The main issue is with the requirement for EPOS and whether your business needs it, not about the issues with the system itself. Therefore, the main issues are surrounding companies not researching into EPOS Systems and evaluating its feasibility for themselves. Because of this, I will highlight some of the pitfalls below:
One aspect is the contracts, be careful not to sign up to a lengthy and rigid contract, especially if you haven’t used EPOS solutions before. Always consider renting – you can rent for a certain amount each month – which, for some, can ensure feasibility for your company before signing a long contract.

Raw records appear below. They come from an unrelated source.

(** The conflict key of the snapshot upsert, without the date. *)
Definition conflict_key (s : Snapshot.row) : pyval * pyval * pyval :=
  (Snapshot.county_id s, Snapshot.state_id s, Snapshot.organization_id s).

(** How serious a drift class is. *)
Definition severity (l : drift_label) : Z :=
  match l with STABLE => 0 | ESCALATING => 1 | ACCELERATING => 2 end.

(** The same environment with three other models. *)
Definition with_models (e : env)
    (k : Z -> list (list R) -> outcome (list Z))
    (d : Q -> Z -> list (list R) -> outcome (list Z))
    (i : Q -> list (list R) -> outcome (list Z)) : env :=
  {| SUPABASE_URL := SUPABASE_URL e;
     SUPABASE_SERVICE_ROLE_KEY := SUPABASE_SERVICE_ROLE_KEY e;
     AERA_MODEL_VERSION := AERA_MODEL_VERSION e;
     uuid4 := uuid4 e;
     clock := clock e;
     today := today e;
     vulnerability_profiles := vulnerability_profiles e;
     region_snapshots := region_snapshots e;
     response := response e;
     KMeans_fit_predict := k;
     DBSCAN_fit_predict := d;
     IsolationForest_fit_predict := i |}.

(** The busy store with a centroid model that refuses a batch smaller than
    the number of clusters asked for. *)
Definition strict_kmeans_env : env :=
  with_models busy_env
    (fun k X => if Z.of_nat (List.length X) <? k
                then Raise "n_samples should be >= n_clusters"%string
                else Return (map (fun _ => 0) X))
    (DBSCAN_fit_predict busy_env)
    (IsolationForest_fit_predict busy_env).

(** * Properties *)

(** ** Rounding *)

Lemma round_half_even_comp (p q : Q) :
  (p == q)%Q -> Py.round_half_even p = Py.round_half_even q.
Proof.
  intros H. unfold Py.round_half_even. cbv zeta.
  assert (F : Qfloor p = Qfloor q) by (apply Qfloor_comp; exact H).
  assert (E : (p - inject_Z (Qfloor p) == q - inject_Z (Qfloor q))%Q)
    by (rewrite F, H; reflexivity).
  rewrite (Qcompare_comp _ _ E (1 # 2) (1 # 2) (Qeq_refl _)), F.
  reflexivity.
Qed.

Lemma round4_comp (p q : Q) : (p == q)%Q -> Py.round4 p = Py.round4 q.
Proof.
  intros H. unfold Py.round4. f_equal.
  apply round_half_even_comp. rewrite H. reflexivity.
Qed.

Lemma round_half_even_bounds (q : Q) :
  Qfloor q <= Py.round_half_even q <= Qfloor q + 1.
Proof.
  unfold Py.round_half_even. cbv zeta.
  destruct (Qcompare (q - inject_Z (Qfloor q)) (1 # 2));
    try destruct (Z.even (Qfloor q)); lia.
Qed.

Lemma round_half_even_mono (p q : Q) :
  (p <= q)%Q -> Py.round_half_even p <= Py.round_half_even q.
Proof.
  intros H. pose proof (Qfloor_resp_le p q H) as Hf.
  destruct (Z.eq_dec (Qfloor p) (Qfloor q)) as [E | E].
  - unfold Py.round_half_even. cbv zeta. rewrite E.
    destruct (Qcompare (p - inject_Z (Qfloor q)) (1 # 2)) eqn:C1;
      destruct (Qcompare (q - inject_Z (Qfloor q)) (1 # 2)) eqn:C2;
      try rewrite <- Qeq_alt in C1; try rewrite <- Qlt_alt in C1;
      try rewrite <- Qgt_alt in C1;
      try rewrite <- Qeq_alt in C2; try rewrite <- Qlt_alt in C2;
      try rewrite <- Qgt_alt in C2;
      try (destruct (Z.even (Qfloor q)); lia);
      try lia; exfalso; Lqa.lra.
  - pose proof (round_half_even_bounds p). pose proof (round_half_even_bounds q).
    lia.
Qed.

Lemma round_half_even_near (q : Q) :
  (q - (1 # 2) <= inject_Z (Py.round_half_even q))%Q
  /\ (inject_Z (Py.round_half_even q) <= q + (1 # 2))%Q.
Proof.
  pose proof (Qfloor_le q) as Hl. pose proof (Qlt_floor q) as Hu.
  rewrite inject_Z_plus in Hu. change (inject_Z 1) with 1%Q in Hu.
  unfold Py.round_half_even. cbv zeta.
  destruct (Qcompare (q - inject_Z (Qfloor q)) (1 # 2)) eqn:C.
  - rewrite <- Qeq_alt in C.
    destruct (Z.even (Qfloor q)); rewrite ?inject_Z_plus;
      change (inject_Z 1) with 1%Q; split; Lqa.lra.
  - rewrite <- Qlt_alt in C. split; Lqa.lra.
  - rewrite <- Qgt_alt in C. rewrite inject_Z_plus.
    change (inject_Z 1) with 1%Q. split; Lqa.lra.
Qed.

(** Rounding to four decimals gives a number of ten-thousandths that is
    within half a ten-thousandth of its argument. *)
Lemma round4_near (x : Q) :
  Qden (Py.round4 x) = 10000%positive
  /\ (x - (1 # 20000) <= Py.round4 x)%Q
  /\ (Py.round4 x <= x + (1 # 20000))%Q.
Proof.
  split; [reflexivity |].
  pose proof (round_half_even_near (x * inject_Z 10000)) as [N1 N2].
  assert (E : (Py.round4 x
               == inject_Z (Py.round_half_even (x * inject_Z 10000))
                  * (1 # 10000))%Q).
  { unfold Py.round4. rewrite (Qmake_Qdiv _ 10000).
    change (inject_Z (Zpos 10000)) with (10000 # 1)%Q. field. }
  rewrite E. change (inject_Z 10000) with (10000 # 1)%Q in *.
  split; Lqa.lra.
Qed.

Lemma qmax_Qmax (a b : Q) : (Py.qmax a b == Qmax a b)%Q.
Proof.
  unfold Py.qmax. destruct (Qle_bool a b) eqn:E.
  - apply Qle_bool_iff in E. symmetry. apply Q.max_r. exact E.
  - symmetry. apply Q.max_l.
    destruct (Qlt_le_dec b a) as [L | L].
    + apply Qlt_le_weak. exact L.
    + apply Qle_bool_iff in L. congruence.
Qed.

Lemma qmin_Qmin (a b : Q) : (Py.qmin a b == Qmin a b)%Q.
Proof.
  unfold Py.qmin. destruct (Qle_bool a b) eqn:E.
  - apply Qle_bool_iff in E. symmetry. apply Q.min_l. exact E.
  - symmetry. apply Q.min_r.
    destruct (Qlt_le_dec b a) as [L | L].
    + apply Qlt_le_weak. exact L.
    + apply Qle_bool_iff in L. congruence.
Qed.

(** ** Cluster count and density parameters *)

Lemma round_sqrt_nearest (n : Z) :
  1 <= n ->
  let r := SpecWords.round_sqrt n in
  (2 * r - 1) * (2 * r - 1) <= 4 * n < (2 * r + 1) * (2 * r + 1).
Proof.
  intros Hn r. subst r. unfold SpecWords.round_sqrt.
  pose proof (Z.sqrt_spec (4 * n) ltac:(lia)) as [Hlo Hhi].
  pose proof (Z.sqrt_nonneg (4 * n)) as Hs.
  set (s := Z.sqrt (4 * n)) in *.
  pose proof (Z.div_mod (s + 1) 2 ltac:(lia)) as Hd.
  pose proof (Z.mod_pos_bound (s + 1) 2 ltac:(lia)) as Hm.
  set (q := (s + 1) / 2) in *.
  clearbody q. clearbody s.
  assert (Hcase : s = 2 * q - 1 \/ s = 2 * q) by lia.
  destruct Hcase as [E | E]; subst s.
  - split; [lia | nia].
  - assert (1 <= q) by nia.
    split; [nia | lia].
Qed.

(** ** Which model calls a run makes *)

Lemma process_KMeans_call (e : env)
    (f f' : Z -> list (list R) -> outcome (list Z)) (t0 : Z)
    (records : list entity) :
  let df := rescore records in
  let n := Z.of_nat (List.length df) in
  f (kmeans_k n) (scaled_features df) = f' (kmeans_k n) (scaled_features df) ->
  process (with_KMeans e f) t0 records = process (with_KMeans e f') t0 records.
Proof.
  intros df n H. destruct records as [| r rs]; [reflexivity |].
  unfold process. cbv zeta. fold df. fold n.
  change (KMeans_fit_predict (with_KMeans e f)) with f.
  change (KMeans_fit_predict (with_KMeans e f')) with f'.
  rewrite H. reflexivity.
Qed.

Lemma process_DBSCAN_call (e : env)
    (f f' : Q -> Z -> list (list R) -> outcome (list Z)) (t0 : Z)
    (records : list entity) :
  let df := rescore records in
  let n := Z.of_nat (List.length df) in
  f dbscan_eps (dbscan_min_samples n) (scaled_features df)
  = f' dbscan_eps (dbscan_min_samples n) (scaled_features df) ->
  process (with_DBSCAN e f) t0 records = process (with_DBSCAN e f') t0 records.
Proof.
  intros df n H. destruct records as [| r rs]; [reflexivity |].
  unfold process. cbv zeta. fold df. fold n.
  change (DBSCAN_fit_predict (with_DBSCAN e f)) with f.
  change (DBSCAN_fit_predict (with_DBSCAN e f')) with f'.
  rewrite H. reflexivity.
Qed.

Lemma run_process_ext (e e' : env) :
  SUPABASE_URL e' = SUPABASE_URL e ->
  SUPABASE_SERVICE_ROLE_KEY e' = SUPABASE_SERVICE_ROLE_KEY e ->
  AERA_MODEL_VERSION e' = AERA_MODEL_VERSION e ->
  uuid4 e' = uuid4 e ->
  clock e' = clock e ->
  response e' = response e ->
  vulnerability_profiles e' = vulnerability_profiles e ->
  (forall t0, process e' t0 (vulnerability_profiles e)
              = process e t0 (vulnerability_profiles e)) ->
  run e' = run e.
Proof.
  intros Hu Hk Hv Hi Hc Hr Hp Hproc.
  assert (Hlog : forall t s st p m er w,
             log_stage e' t s st p m er w = log_stage e t s st p m er w).
  { intros. unfold log_stage, bind, now, read_clock, insert_audit, http,
      audit_record, run_id, model_version.
    rewrite Hc, Hr, Hv, Hi. reflexivity. }
  unfold run. rewrite Hu, Hk.
  destruct (_ || _)%bool; [reflexivity |].
  unfold read_clock. rewrite Hc. cbn [ticks requests initial_world].
  assert (Hpipe : forall t w, pipeline e' t w = pipeline e t w).
  { intros t w. unfold pipeline, select_profiles, http, ret, bind.
    rewrite Hr, Hp.
    destruct (response e (List.length (requests w))); [reflexivity |].
    rewrite Hproc. reflexivity. }
  rewrite Hpipe.
  destruct (pipeline e (clock e 0) _) as [[s | err] w']; [reflexivity |].
  rewrite Hlog. reflexivity.
Qed.

Lemma run_KMeans_call (e : env)
    (f f' : Z -> list (list R) -> outcome (list Z)) :
  let df := rescore (vulnerability_profiles e) in
  let n := Z.of_nat (List.length df) in
  f (kmeans_k n) (scaled_features df) = f' (kmeans_k n) (scaled_features df) ->
  run (with_KMeans e f) = run (with_KMeans e f').
Proof.
  intros df n H. apply run_process_ext; try reflexivity.
  intros t0. apply process_KMeans_call. exact H.
Qed.

Lemma run_DBSCAN_call (e : env)
    (f f' : Q -> Z -> list (list R) -> outcome (list Z)) :
  let df := rescore (vulnerability_profiles e) in
  let n := Z.of_nat (List.length df) in
  f dbscan_eps (dbscan_min_samples n) (scaled_features df)
  = f' dbscan_eps (dbscan_min_samples n) (scaled_features df) ->
  run (with_DBSCAN e f) = run (with_DBSCAN e f').
Proof.
  intros df n H. apply run_process_ext; try reflexivity.
  intros t0. apply process_DBSCAN_call. exact H.
Qed.

Lemma rescore_length (df : list entity) :
  List.length (rescore df) = List.length df.
Proof. unfold rescore. apply length_map. Qed.

(** C1, counterexample: with seven entities the script chooses k = 2
    ([int] drops the fraction of sqrt 7 = 2.64...), while
    clamp(round(sqrt 7), 2, 6) = 3. *)
Lemma kmeans_k_is_not_rounded_root :
  1 <= 7 /\ kmeans_k 7 = 2 /\ SpecWords.k_of 7 = 3
  /\ kmeans_k 7 <> SpecWords.k_of 7.
Proof. repeat split; try reflexivity; try lia. vm_compute. discriminate. Qed.

(** C1, as amended: for every population size n >= 1 the number of centroid
    clusters is clamp(floor(sqrt n), 2, 6), and so lies between 2 and 6; a
    run over n entities consults the centroid model with that k, on the
    standardized features, and in no other way. *)
Theorem kmeans_k_floor_root (n : Z) :
  1 <= n ->
  kmeans_k n = SpecWords.k_floor_of n
  /\ 2 <= kmeans_k n <= 6
  /\ (forall (e : env) (f f' : Z -> list (list R) -> outcome (list Z)),
        Z.of_nat (List.length (vulnerability_profiles e)) = n ->
        let df := rescore (vulnerability_profiles e) in
        f (SpecWords.k_floor_of n) (scaled_features df)
        = f' (SpecWords.k_floor_of n) (scaled_features df) ->
        run (with_KMeans e f) = run (with_KMeans e f')).
Proof.
  intros Hn.
  assert (Hk : kmeans_k n = SpecWords.k_floor_of n /\ 2 <= kmeans_k n <= 6).
  { unfold kmeans_k, SpecWords.k_floor_of, SpecWords.clamp,
      Py.int_sqrt, Py.or_int.
    assert (Hs : 1 <= Z.sqrt n).
    { change 1 with (Z.sqrt 1) at 1. apply Z.sqrt_le_mono. exact Hn. }
    destruct (Z.sqrt n =? 0) eqn:E; [apply Z.eqb_eq in E; lia |].
    split; lia. }
  destruct Hk as [Hk Hb]. split; [exact Hk |]. split; [exact Hb |].
  intros e f f' Hlen df H. apply run_KMeans_call. cbv zeta.
  rewrite rescore_length, Hlen, Hk. exact H.
Qed.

Another money-related issue if choosing an EPOS System based mainly or solely around the price is to make sure you are not giving up key features that you may require or are beneficial. The last aspect is the hidden costs of EPOS… a merchant isn’t only purchasing the product, licensing and subscription fees but there are other costs such as maintenance of the systems, training to use efficiently and effectively and payment processing. If these costs aren’t considered, you cannot do an accurate cost analysis and therefore it might end up being more of an expense and cut into your company profit margin.

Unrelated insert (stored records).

(** * porterminal: session registry, replay buffer and websocket pumps

    A shallow embedding of the parts of [porterminal] that carry its
    algorithmic content:

    - [src/porterminal/session.py]: [TerminalSession] (replay buffer) and
      [SessionRegistry] (create / reconnect / disconnect / destroy);
    - [src/porterminal/websocket/rate_limiter.py]: the token bucket;
    - [src/porterminal/websocket/buffer.py]: the send-side [OutputBuffer];
    - [src/porterminal/websocket/handler.py] and [handlers.py]: the two
      terminal-input paths and the message registry;
    - [src/porterminal/pty/fake.py]: the in-memory PTY backend;
    - [src/porterminal/app.py]: the websocket endpoint, up to the hand-over
      to the session handler.

    Python objects that are mutated in place become explicit state: every
    method takes the object's state and returns the new one.  Byte strings
    are [list byte]; Python's unbounded [int] is [Z]; dictionaries and sets
    are [gmap] and [gset]. *)

From Stdlib Require Import ZArith QArith List Bool Lia.
From Stdlib.Strings Require Import Byte.
From Stdlib Require Import PrimFloat Uint63.
From Stdlib Require Import SpecFloat FloatOps FloatAxioms.
From stdpp Require Import gmap strings list.

Open Scope Z_scope.

(** ** Byte strings *)

Abbreviation bytes := (list byte).

(** [len(data)] *)
Definition len (data : bytes) : Z := Z.of_nat (length data).

(** [b"".join(chunks)] *)
Definition join (chunks : list bytes) : bytes := concat chunks.

(** Total number of bytes held by a deque of chunks. *)
Definition total (chunks : list bytes) : Z :=
  fold_right (fun c acc => len c + acc) 0 chunks.

(** [hay.startswith(needle)] *)
Fixpoint startswith (needle hay : bytes) : bool :=
  match needle, hay with
  | [], _ => true
  | _ :: _, [] => false
  | n :: needle', h :: hay' => Byte.eqb n h && startswith needle' hay'
  end.

(** [needle in hay] for byte strings: some position of [hay] starts with
    [needle]. *)
Fixpoint bytes_in (needle hay : bytes) : bool :=
  match hay with
  | [] => startswith needle []
  | _ :: hay' => startswith needle hay || bytes_in needle hay'
  end.

(** Python slice bounds: a negative bound counts from the end, and every
    bound is clamped to [0 .. len]. *)
Definition slice_bound (n k : Z) : nat :=
  Z.to_nat (if k <? 0 then Z.max (n + k) 0 else Z.min k n).

(** [data[:k]] *)
Definition slice_to (k : Z) (data : bytes) : bytes :=
  firstn (slice_bound (len data) k) data.

(** [data[k:]] *)
Definition slice_from (k : Z) (data : bytes) : bytes :=
  skipn (slice_bound (len data) k) data.

(** ** session.py: constants *)

Definition MAX_SESSIONS_PER_USER : Z := 10.
Definition MAX_TOTAL_SESSIONS : Z := 100.
Definition OUTPUT_BUFFER_MAX_BYTES : Z := 1000000.

(** ED2, "erase entire display": the four bytes [ESC [ 2 J]. *)
Definition ED2 : bytes := [x1b; x5b; x32; x4a].

(** ** session.py: [TerminalSession]

    [pty_manager] and [websocket] are references to objects that live
    outside the session (a PTY manager, a socket); they are modelled as
    handles into the stores of the registry's world below.  Timestamps are
    clock readings. *)

Record TerminalSession := mkSession {
  session_id : string;
  user_id : string;
  pty_manager : nat;
  shell_id : string;
  created_at : Z;
  last_activity : Z;
  output_buffer : list bytes;
  output_buffer_size : Z;
  websocket : option nat;
  is_connected : bool
}.

Definition set_buffer (s : TerminalSession) (buf : list bytes) (size : Z)
  : TerminalSession :=
  mkSession (session_id s) (user_id s) (pty_manager s) (shell_id s)
            (created_at s) (last_activity s) buf size
            (websocket s) (is_connected s).

Definition set_connection (s : TerminalSession) (ws : option nat)
  (connected : bool) : TerminalSession :=
  mkSession (session_id s) (user_id s) (pty_manager s) (shell_id s)
            (created_at s) (last_activity s)
            (output_buffer s) (output_buffer_size s) ws connected.

(** [touch]: [last_activity = datetime.now(UTC)], the clock reading being
    passed in. *)
Definition touch (now : Z) (s : TerminalSession) : TerminalSession :=
  mkSession (session_id s) (user_id s) (pty_manager s) (shell_id s)
            (created_at s) now
            (output_buffer s) (output_buffer_size s)
            (websocket s) (is_connected s).

(** A session as the dataclass constructor builds it in [create_session]:
    empty deque, size 0, no socket, not connected, both timestamps set to
    the current time. *)
Definition new_session (sid uid : string) (pty : nat) (shell : string)
  (now : Z) : TerminalSession :=
  mkSession sid uid pty shell now now [] 0 None false.

Module ReplayBuffer.

(** The trimming loop of [add_to_buffer], for a cap [cap]:
<<
    while self.output_buffer_size > cap and self.output_buffer:
        removed = self.output_buffer.popleft()
        self.output_buffer_size -= len(removed)
>>
    Every iteration pops one chunk, so the loop is a structural recursion on
    the deque. *)
Fixpoint trim (cap : Z) (buf : list bytes) (size : Z) : list bytes * Z :=
  match buf with
  | [] => ([], size)
  | removed :: rest =>
      if size >? cap then trim cap rest (size - len removed) else (buf, size)
  end.

Definition add_to_buffer_cap (cap : Z) (data : bytes) (s : TerminalSession)
  : TerminalSession :=
  let '(buf, size) :=
    if bytes_in ED2 data then ([], 0)
    else (output_buffer s, output_buffer_size s) in
  let buf := buf ++ [data] in
  let size := size + len data in
  let '(buf, size) := trim cap buf size in
  set_buffer s buf size.

(** [TerminalSession.add_to_buffer] *)
Definition add_to_buffer (data : bytes) (s : TerminalSession)
  : TerminalSession :=
  add_to_buffer_cap OUTPUT_BUFFER_MAX_BYTES data s.

(** The deque and the running size [add_to_buffer] has reached when it
    enters its trimming loop, that is after
<<
    if CLEAR_SCREEN_SEQUENCE in data:
        self.clear_buffer()
    self.output_buffer.append(data)
    self.output_buffer_size += len(data)
>>
    The append pushes the total over the cap when [size_before_trim]
    exceeds it: this is the loop's guard on entry. *)
Definition queue_before_trim (data : bytes) (s : TerminalSession)
  : list bytes :=
  (if bytes_in ED2 data then [] else output_buffer s) ++ [data].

With this, you need to ensure if you are purchasing an EPOS System to work with your current equipment and systems, that it is compatible. Otherwise, you will need to replace all your current retail hardware and software, so research into this is key. Once you have decided on an EPOS System, you will need to organise how and when you will implement this. Establishing a migration plan from your current system to the new system is an important step to take. Migrating customer and inventory data can be long-winded, so this needs to be organised beforehand or you may deal with a time-consuming and expensive process. The last thing you want to do once you have decided on which EPOS System to use, researching its compatibility and organising the changeover of systems, is to not be forward-thinking and the system becoming obsolete. Because of the outlay of funding for this system you want a long-lasting system so do not just consider immediate requirements but long-term potential needs too, look back at your business plan and mission statement to work out what you could need this for in the future.
(adapted from vendhq.com)
In conclusion, as EPOS Systems evolve in their design and functionality, we see them becoming more and more popular. The systems themselves and some of the features of these systems are amazing and can be a huge advantage in the productivity of your business. But for a company, there is a need to research the usability and feasibility of an EPOS System for their business. For example, a fish and chip shop doesn’t need a full-blown EPOS System as it will not have the need for features such as table management and will be expensive for them. There are other pitfalls such as compatibility with current products you use to order/take payments/manage stock as again this can be a costly expense if it cannot be implemented with what you already have.
Therefore, whilst we are excited by the technological advancements in the payment industry, if someone offers your company an EPOS System that is going to have many positives and will appear to be a real bonus for your company (which it may well be), it doesn’t always mean this will fit in with your current hardware/software setup and it may come with a range of costly features your business simply doesn’t need. This will require an investigation process and migration plan to be considered to ensure the effectiveness of any adopted solution.